Dataset items

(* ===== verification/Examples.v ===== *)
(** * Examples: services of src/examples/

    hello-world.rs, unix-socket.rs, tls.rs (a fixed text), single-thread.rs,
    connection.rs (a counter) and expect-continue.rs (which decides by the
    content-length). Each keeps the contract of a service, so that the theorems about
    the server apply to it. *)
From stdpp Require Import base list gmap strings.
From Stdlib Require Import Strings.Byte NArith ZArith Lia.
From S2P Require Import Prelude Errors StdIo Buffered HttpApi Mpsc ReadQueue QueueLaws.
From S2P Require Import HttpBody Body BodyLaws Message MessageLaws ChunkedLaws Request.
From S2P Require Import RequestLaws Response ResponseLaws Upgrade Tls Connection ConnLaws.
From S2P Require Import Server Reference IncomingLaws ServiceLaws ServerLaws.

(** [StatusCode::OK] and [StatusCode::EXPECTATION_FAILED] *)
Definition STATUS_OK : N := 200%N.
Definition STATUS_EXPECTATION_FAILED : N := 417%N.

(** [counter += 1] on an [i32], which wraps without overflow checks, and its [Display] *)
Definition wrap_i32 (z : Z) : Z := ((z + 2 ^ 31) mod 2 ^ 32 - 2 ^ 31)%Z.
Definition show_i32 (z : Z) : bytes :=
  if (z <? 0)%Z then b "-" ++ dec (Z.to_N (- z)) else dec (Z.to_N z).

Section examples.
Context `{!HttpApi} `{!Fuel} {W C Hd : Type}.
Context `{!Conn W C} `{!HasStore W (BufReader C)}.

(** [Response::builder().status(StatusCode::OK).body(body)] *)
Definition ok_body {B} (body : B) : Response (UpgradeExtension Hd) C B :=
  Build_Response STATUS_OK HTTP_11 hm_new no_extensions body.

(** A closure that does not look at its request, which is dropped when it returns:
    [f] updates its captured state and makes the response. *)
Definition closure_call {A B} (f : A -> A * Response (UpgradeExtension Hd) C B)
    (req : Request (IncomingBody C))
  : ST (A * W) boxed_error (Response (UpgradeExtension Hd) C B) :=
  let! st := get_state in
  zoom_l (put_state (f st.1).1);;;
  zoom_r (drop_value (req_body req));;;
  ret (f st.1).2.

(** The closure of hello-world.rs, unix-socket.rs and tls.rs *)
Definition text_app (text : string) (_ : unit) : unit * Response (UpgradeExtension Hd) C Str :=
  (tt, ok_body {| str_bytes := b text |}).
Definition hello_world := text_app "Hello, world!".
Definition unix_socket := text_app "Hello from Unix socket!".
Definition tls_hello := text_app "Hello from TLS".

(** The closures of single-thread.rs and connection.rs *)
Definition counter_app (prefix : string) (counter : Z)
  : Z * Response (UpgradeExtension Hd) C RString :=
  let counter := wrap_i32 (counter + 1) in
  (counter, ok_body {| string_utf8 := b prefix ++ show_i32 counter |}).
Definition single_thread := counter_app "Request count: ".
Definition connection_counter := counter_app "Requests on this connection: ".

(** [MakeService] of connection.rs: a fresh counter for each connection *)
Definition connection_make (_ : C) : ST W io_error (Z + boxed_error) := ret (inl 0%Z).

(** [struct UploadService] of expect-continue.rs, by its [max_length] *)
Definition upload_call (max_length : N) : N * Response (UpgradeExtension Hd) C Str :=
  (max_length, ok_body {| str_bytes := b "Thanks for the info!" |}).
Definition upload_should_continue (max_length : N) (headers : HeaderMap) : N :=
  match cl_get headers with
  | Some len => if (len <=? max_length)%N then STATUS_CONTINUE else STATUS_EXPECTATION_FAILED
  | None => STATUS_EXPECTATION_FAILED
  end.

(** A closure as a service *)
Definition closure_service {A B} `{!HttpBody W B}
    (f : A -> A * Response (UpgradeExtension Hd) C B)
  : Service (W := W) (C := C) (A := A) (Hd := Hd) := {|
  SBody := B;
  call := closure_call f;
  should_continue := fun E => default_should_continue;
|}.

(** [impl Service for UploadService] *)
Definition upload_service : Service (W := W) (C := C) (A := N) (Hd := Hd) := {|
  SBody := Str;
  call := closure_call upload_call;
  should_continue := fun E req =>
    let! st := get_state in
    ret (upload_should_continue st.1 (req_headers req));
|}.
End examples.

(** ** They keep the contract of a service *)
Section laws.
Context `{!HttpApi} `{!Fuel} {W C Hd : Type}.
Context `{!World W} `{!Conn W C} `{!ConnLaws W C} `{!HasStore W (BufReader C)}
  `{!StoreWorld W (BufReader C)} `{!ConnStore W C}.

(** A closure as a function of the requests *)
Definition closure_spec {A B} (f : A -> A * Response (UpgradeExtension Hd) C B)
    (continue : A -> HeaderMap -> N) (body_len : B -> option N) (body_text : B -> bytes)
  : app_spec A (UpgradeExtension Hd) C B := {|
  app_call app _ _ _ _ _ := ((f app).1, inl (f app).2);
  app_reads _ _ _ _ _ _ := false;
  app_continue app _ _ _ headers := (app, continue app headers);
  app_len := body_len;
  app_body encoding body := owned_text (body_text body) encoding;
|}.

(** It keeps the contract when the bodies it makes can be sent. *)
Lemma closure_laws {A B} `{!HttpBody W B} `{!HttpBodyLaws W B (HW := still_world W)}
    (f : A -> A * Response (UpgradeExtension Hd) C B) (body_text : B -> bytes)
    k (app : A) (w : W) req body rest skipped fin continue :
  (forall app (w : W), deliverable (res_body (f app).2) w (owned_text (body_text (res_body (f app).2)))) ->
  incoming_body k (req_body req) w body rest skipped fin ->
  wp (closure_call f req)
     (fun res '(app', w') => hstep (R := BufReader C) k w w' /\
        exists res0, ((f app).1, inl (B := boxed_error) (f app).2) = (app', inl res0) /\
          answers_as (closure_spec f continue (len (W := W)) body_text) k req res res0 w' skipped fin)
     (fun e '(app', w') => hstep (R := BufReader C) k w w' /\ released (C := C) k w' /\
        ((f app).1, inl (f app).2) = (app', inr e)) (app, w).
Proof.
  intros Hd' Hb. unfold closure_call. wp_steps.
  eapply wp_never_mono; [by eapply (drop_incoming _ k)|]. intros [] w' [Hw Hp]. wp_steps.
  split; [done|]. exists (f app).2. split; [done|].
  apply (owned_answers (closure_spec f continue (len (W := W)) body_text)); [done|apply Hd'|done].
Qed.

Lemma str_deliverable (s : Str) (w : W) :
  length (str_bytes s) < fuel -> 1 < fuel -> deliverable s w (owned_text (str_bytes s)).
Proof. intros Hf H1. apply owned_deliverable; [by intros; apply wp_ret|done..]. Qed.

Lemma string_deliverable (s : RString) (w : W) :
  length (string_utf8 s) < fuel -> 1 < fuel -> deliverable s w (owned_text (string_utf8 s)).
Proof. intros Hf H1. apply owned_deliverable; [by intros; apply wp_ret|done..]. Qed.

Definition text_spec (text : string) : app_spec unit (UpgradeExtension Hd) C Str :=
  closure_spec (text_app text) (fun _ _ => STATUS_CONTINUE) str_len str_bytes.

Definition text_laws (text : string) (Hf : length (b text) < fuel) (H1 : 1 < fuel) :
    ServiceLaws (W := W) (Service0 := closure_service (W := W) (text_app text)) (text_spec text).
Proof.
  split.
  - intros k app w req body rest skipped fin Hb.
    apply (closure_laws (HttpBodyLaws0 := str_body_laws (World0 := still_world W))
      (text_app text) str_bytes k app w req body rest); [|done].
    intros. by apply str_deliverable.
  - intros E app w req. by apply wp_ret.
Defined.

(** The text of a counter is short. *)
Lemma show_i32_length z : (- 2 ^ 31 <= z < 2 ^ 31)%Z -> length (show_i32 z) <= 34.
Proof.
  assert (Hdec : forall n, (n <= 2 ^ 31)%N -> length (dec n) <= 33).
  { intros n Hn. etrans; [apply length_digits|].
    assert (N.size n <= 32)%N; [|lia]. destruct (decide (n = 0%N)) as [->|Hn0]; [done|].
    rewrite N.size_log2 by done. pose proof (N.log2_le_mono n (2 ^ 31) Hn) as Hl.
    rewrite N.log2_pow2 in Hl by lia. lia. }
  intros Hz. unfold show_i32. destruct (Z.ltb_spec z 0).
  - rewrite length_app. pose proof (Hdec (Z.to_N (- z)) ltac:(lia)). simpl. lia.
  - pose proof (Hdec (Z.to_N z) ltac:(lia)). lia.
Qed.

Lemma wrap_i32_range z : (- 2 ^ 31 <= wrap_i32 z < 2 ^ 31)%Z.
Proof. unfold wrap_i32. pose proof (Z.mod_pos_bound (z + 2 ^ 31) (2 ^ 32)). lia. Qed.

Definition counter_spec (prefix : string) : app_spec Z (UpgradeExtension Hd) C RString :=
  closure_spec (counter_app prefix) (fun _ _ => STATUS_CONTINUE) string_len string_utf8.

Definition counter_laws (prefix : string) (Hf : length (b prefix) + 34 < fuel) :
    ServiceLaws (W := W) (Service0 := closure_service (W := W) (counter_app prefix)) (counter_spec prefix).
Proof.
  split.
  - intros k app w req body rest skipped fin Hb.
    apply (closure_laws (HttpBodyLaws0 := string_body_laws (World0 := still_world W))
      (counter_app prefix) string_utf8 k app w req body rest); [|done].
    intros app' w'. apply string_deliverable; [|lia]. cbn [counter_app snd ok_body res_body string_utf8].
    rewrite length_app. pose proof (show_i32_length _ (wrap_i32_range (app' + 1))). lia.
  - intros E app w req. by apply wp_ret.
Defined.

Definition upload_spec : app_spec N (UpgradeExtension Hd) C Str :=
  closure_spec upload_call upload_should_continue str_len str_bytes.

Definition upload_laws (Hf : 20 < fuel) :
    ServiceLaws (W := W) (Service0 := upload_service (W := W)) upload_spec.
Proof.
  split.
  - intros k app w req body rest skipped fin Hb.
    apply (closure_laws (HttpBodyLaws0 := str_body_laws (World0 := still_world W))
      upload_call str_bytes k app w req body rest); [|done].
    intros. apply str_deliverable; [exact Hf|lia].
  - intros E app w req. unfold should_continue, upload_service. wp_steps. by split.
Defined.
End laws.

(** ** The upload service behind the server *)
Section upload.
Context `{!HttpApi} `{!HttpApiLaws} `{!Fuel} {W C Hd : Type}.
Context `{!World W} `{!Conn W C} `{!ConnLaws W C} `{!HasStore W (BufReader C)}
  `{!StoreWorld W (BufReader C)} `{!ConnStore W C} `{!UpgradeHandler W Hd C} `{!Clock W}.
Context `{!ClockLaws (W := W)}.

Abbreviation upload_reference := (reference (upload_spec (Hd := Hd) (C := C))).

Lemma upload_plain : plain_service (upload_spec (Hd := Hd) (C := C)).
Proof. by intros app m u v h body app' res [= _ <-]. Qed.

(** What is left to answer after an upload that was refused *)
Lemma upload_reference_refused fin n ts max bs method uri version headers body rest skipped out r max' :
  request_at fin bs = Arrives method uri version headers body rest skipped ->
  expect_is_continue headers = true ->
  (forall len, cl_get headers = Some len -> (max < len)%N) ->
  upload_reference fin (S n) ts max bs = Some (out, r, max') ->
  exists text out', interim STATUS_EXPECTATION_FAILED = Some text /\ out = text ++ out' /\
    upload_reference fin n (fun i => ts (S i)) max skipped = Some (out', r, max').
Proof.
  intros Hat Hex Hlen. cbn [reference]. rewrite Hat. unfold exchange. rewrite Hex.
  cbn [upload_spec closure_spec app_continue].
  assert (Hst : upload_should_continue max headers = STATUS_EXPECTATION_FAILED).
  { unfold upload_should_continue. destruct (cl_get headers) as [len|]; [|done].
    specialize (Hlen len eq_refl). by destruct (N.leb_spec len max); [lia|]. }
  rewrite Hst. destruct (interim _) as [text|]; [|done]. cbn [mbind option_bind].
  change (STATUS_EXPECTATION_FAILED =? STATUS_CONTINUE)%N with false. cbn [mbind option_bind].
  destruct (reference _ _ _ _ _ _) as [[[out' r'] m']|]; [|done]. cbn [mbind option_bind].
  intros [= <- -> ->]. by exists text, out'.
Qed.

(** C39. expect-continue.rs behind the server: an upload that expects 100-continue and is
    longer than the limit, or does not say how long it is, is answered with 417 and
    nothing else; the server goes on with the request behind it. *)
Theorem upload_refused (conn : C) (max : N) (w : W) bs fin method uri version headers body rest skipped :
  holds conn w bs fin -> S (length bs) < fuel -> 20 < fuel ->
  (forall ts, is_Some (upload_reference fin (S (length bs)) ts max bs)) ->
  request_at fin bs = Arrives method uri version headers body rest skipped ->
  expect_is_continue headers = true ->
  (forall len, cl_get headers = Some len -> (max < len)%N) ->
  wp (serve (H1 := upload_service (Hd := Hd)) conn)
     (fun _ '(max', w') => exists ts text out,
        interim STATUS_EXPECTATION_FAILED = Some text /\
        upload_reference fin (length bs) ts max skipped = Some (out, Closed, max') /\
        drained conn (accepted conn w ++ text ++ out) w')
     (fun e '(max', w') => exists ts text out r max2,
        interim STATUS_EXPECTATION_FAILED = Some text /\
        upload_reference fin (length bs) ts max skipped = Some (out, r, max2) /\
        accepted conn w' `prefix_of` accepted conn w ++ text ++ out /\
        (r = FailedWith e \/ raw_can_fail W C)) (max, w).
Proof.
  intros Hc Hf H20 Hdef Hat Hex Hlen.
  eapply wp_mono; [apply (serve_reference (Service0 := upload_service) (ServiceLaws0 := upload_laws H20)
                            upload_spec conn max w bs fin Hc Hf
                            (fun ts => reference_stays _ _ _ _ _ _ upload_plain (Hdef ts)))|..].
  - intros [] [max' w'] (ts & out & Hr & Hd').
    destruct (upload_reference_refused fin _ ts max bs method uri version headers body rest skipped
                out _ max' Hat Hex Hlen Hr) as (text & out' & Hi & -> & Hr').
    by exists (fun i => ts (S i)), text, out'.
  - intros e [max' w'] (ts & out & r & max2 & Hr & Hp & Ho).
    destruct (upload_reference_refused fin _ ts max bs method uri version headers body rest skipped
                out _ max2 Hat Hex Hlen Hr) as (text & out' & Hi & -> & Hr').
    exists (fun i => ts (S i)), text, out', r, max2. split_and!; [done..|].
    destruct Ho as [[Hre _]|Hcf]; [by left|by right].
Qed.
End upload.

■ The task ■
The line containing "- intros e [max'" and every line after it, through the end of the records, should be repeated exactly and alone.

■ Reply to the exercise ■
  - intros e [max' w'] (ts & out & r & max2 & Hr & Hp & Ho).
    destruct (upload_reference_refused fin _ ts max bs method uri version headers body rest skipped
                out _ max2 Hat Hex Hlen Hr) as (text & out' & Hi & -> & Hr').
    exists (fun i => ts (S i)), text, out', r, max2. split_and!; [done..|].
    destruct Ho as [[Hre _]|Hcf]; [by left|by right].
Qed.
End upload.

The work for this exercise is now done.